GIVEN RECORDS section start
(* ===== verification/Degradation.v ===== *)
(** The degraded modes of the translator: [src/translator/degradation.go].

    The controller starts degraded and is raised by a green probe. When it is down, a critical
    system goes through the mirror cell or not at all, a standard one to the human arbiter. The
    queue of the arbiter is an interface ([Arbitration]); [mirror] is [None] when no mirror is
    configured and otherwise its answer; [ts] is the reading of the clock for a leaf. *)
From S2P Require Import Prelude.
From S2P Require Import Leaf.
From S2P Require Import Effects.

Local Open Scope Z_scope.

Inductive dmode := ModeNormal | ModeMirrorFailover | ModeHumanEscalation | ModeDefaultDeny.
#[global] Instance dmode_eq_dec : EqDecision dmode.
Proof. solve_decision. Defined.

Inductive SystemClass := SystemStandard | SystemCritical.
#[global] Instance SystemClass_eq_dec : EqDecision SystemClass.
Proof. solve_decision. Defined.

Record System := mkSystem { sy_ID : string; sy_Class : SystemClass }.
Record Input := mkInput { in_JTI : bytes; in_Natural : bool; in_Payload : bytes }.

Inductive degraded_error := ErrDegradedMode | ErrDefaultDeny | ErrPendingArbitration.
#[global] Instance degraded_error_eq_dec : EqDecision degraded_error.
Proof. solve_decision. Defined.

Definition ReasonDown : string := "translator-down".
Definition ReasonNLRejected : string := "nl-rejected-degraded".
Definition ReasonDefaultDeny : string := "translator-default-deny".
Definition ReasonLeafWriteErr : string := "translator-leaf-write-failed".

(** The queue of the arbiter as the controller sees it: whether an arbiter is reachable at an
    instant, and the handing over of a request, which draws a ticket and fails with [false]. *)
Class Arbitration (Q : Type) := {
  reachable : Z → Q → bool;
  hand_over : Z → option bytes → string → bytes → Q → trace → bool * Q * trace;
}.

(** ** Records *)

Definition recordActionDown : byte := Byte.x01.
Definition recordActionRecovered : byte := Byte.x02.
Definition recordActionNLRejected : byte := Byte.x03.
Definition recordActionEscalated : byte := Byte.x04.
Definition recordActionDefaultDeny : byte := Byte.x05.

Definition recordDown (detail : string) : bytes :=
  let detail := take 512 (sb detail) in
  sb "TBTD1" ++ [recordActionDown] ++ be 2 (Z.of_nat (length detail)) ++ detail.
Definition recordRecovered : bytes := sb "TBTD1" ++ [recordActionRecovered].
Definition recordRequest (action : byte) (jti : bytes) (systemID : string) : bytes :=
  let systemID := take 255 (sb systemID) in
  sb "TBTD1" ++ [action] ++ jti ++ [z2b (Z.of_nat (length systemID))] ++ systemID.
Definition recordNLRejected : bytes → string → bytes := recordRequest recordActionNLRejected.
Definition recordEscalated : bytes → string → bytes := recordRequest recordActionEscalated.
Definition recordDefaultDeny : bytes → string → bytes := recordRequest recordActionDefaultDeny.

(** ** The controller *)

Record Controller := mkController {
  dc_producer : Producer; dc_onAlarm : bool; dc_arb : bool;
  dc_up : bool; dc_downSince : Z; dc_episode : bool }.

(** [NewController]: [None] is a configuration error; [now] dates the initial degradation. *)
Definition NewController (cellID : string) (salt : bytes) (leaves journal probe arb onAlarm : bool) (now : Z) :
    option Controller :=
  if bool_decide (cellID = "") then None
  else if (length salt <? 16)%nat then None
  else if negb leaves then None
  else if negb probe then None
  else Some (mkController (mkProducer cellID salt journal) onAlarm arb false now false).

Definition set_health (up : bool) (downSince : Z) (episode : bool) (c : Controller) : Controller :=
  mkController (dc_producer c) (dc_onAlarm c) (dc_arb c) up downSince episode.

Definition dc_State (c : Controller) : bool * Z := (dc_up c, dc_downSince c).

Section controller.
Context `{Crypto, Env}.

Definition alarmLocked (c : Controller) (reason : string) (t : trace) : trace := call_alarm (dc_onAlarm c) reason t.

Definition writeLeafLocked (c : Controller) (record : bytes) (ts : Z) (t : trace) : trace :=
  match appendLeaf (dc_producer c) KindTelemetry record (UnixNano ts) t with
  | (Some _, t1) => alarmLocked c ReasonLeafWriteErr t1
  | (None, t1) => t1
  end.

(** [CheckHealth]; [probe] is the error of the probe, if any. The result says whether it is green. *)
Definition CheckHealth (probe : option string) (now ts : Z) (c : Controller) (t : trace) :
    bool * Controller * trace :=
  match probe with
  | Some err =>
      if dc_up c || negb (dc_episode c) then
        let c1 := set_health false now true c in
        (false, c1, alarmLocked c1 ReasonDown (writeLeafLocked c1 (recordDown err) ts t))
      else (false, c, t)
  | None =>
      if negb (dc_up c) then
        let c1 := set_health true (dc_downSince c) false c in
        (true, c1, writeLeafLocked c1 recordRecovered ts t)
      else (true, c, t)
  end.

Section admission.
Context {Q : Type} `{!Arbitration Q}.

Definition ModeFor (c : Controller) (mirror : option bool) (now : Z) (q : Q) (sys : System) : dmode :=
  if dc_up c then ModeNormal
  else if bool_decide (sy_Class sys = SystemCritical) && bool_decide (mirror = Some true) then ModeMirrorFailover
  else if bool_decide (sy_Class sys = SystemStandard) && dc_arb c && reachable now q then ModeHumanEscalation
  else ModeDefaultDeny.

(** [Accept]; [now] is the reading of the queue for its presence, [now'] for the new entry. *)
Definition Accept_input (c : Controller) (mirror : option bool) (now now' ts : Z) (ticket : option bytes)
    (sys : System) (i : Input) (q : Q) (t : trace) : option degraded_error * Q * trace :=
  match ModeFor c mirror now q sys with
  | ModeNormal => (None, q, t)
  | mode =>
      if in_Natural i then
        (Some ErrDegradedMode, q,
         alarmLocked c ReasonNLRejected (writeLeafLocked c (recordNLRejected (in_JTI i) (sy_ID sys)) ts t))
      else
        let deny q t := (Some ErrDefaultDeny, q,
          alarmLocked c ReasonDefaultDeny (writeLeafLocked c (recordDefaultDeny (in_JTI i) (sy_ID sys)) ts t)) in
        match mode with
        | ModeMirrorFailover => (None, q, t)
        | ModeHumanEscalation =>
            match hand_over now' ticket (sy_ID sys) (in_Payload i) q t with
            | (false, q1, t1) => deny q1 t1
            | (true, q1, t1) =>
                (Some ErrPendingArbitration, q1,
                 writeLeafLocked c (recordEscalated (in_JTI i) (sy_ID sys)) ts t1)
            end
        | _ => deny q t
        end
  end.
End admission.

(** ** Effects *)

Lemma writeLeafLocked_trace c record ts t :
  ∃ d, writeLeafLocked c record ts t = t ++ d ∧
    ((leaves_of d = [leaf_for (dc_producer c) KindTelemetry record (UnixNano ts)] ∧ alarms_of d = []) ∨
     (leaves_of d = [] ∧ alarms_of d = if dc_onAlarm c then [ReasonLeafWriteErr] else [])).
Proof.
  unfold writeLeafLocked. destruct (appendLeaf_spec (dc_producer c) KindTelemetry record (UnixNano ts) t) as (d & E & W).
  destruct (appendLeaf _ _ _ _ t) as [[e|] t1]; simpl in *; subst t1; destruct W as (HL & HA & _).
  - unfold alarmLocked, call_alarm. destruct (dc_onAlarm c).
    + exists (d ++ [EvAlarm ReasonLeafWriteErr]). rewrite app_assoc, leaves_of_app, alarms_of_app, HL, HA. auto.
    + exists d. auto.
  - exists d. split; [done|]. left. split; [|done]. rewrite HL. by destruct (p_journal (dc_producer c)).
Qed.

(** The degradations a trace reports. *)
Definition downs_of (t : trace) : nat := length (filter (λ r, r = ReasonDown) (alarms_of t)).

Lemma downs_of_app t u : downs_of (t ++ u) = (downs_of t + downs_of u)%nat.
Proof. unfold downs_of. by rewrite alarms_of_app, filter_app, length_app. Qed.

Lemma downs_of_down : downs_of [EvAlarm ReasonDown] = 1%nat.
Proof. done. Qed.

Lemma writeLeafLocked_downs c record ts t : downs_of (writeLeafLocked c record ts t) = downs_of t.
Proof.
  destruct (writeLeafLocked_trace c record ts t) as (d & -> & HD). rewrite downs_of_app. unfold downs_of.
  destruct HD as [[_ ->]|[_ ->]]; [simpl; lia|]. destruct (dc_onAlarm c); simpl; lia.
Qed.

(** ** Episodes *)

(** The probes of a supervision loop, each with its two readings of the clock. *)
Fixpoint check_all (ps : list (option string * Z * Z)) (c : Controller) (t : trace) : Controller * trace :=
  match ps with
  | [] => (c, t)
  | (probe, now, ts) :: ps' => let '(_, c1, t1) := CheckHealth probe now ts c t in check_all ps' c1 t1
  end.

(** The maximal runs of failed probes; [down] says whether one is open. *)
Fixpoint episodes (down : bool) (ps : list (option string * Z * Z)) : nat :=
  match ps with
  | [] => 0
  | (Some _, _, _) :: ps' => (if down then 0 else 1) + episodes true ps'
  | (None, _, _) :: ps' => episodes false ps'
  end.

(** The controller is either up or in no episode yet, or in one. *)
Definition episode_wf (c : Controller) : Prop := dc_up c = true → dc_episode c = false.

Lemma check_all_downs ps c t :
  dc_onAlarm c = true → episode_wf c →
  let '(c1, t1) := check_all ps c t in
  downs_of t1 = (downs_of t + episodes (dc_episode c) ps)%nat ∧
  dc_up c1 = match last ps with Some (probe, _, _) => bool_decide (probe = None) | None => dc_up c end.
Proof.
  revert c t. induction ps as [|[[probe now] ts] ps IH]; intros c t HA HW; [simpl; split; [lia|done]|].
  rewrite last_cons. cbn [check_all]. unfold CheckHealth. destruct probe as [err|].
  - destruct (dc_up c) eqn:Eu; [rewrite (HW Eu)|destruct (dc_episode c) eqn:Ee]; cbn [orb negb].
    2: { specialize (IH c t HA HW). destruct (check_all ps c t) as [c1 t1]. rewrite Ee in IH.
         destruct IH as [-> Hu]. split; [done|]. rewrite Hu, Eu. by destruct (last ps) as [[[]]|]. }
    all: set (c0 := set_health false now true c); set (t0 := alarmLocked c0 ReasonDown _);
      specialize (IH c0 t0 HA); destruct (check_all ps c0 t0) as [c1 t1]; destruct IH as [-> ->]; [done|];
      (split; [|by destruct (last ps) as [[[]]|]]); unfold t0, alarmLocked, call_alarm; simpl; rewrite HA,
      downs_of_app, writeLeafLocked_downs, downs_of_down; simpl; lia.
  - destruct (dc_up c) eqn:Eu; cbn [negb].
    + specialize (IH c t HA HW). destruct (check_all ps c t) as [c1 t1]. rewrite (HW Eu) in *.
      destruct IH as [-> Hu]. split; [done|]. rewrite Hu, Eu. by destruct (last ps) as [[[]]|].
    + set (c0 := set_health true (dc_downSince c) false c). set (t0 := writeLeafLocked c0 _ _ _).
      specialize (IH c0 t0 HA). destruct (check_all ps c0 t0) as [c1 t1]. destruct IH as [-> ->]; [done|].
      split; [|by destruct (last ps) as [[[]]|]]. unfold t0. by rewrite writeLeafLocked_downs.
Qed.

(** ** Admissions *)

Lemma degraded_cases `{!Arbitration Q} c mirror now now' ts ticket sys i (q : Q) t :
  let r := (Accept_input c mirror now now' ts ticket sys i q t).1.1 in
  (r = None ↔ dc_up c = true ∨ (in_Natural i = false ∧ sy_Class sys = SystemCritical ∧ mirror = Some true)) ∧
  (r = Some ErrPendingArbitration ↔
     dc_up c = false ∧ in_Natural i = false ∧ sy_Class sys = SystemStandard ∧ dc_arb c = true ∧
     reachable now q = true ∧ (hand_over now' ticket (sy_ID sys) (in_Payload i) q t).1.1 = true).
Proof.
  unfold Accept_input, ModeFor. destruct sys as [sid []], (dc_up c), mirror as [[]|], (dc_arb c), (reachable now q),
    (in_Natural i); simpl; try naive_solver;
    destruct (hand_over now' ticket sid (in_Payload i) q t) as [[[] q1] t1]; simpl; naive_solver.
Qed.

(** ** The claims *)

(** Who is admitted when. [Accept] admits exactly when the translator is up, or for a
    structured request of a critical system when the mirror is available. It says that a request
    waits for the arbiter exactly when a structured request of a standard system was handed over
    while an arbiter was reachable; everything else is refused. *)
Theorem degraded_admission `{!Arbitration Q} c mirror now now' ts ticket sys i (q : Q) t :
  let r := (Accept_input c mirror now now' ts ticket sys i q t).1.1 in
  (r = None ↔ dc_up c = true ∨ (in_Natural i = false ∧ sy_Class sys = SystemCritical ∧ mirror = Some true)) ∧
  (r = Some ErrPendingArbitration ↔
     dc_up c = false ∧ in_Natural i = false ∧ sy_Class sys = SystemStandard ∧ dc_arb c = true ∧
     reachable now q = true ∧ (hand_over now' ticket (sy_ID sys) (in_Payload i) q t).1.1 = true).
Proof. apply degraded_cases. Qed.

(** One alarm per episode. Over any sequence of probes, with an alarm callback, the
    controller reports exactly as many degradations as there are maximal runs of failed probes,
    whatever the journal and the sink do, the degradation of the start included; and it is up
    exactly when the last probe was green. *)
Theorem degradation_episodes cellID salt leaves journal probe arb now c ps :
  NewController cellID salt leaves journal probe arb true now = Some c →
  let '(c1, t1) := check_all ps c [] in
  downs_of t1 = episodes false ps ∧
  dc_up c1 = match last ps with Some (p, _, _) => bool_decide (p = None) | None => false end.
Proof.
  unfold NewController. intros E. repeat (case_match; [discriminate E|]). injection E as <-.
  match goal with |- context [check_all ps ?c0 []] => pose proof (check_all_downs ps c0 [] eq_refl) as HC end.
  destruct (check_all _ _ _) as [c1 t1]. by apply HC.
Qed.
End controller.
GIVEN RECORDS section end
THE TASK: All lines above containing the string "recordActionNLRejected" are to be collected.

OUTPUT OF THE TASK:
Definition recordActionNLRejected : byte := Byte.x03.
Definition recordNLRejected : bytes → string → bytes := recordRequest recordActionNLRejected.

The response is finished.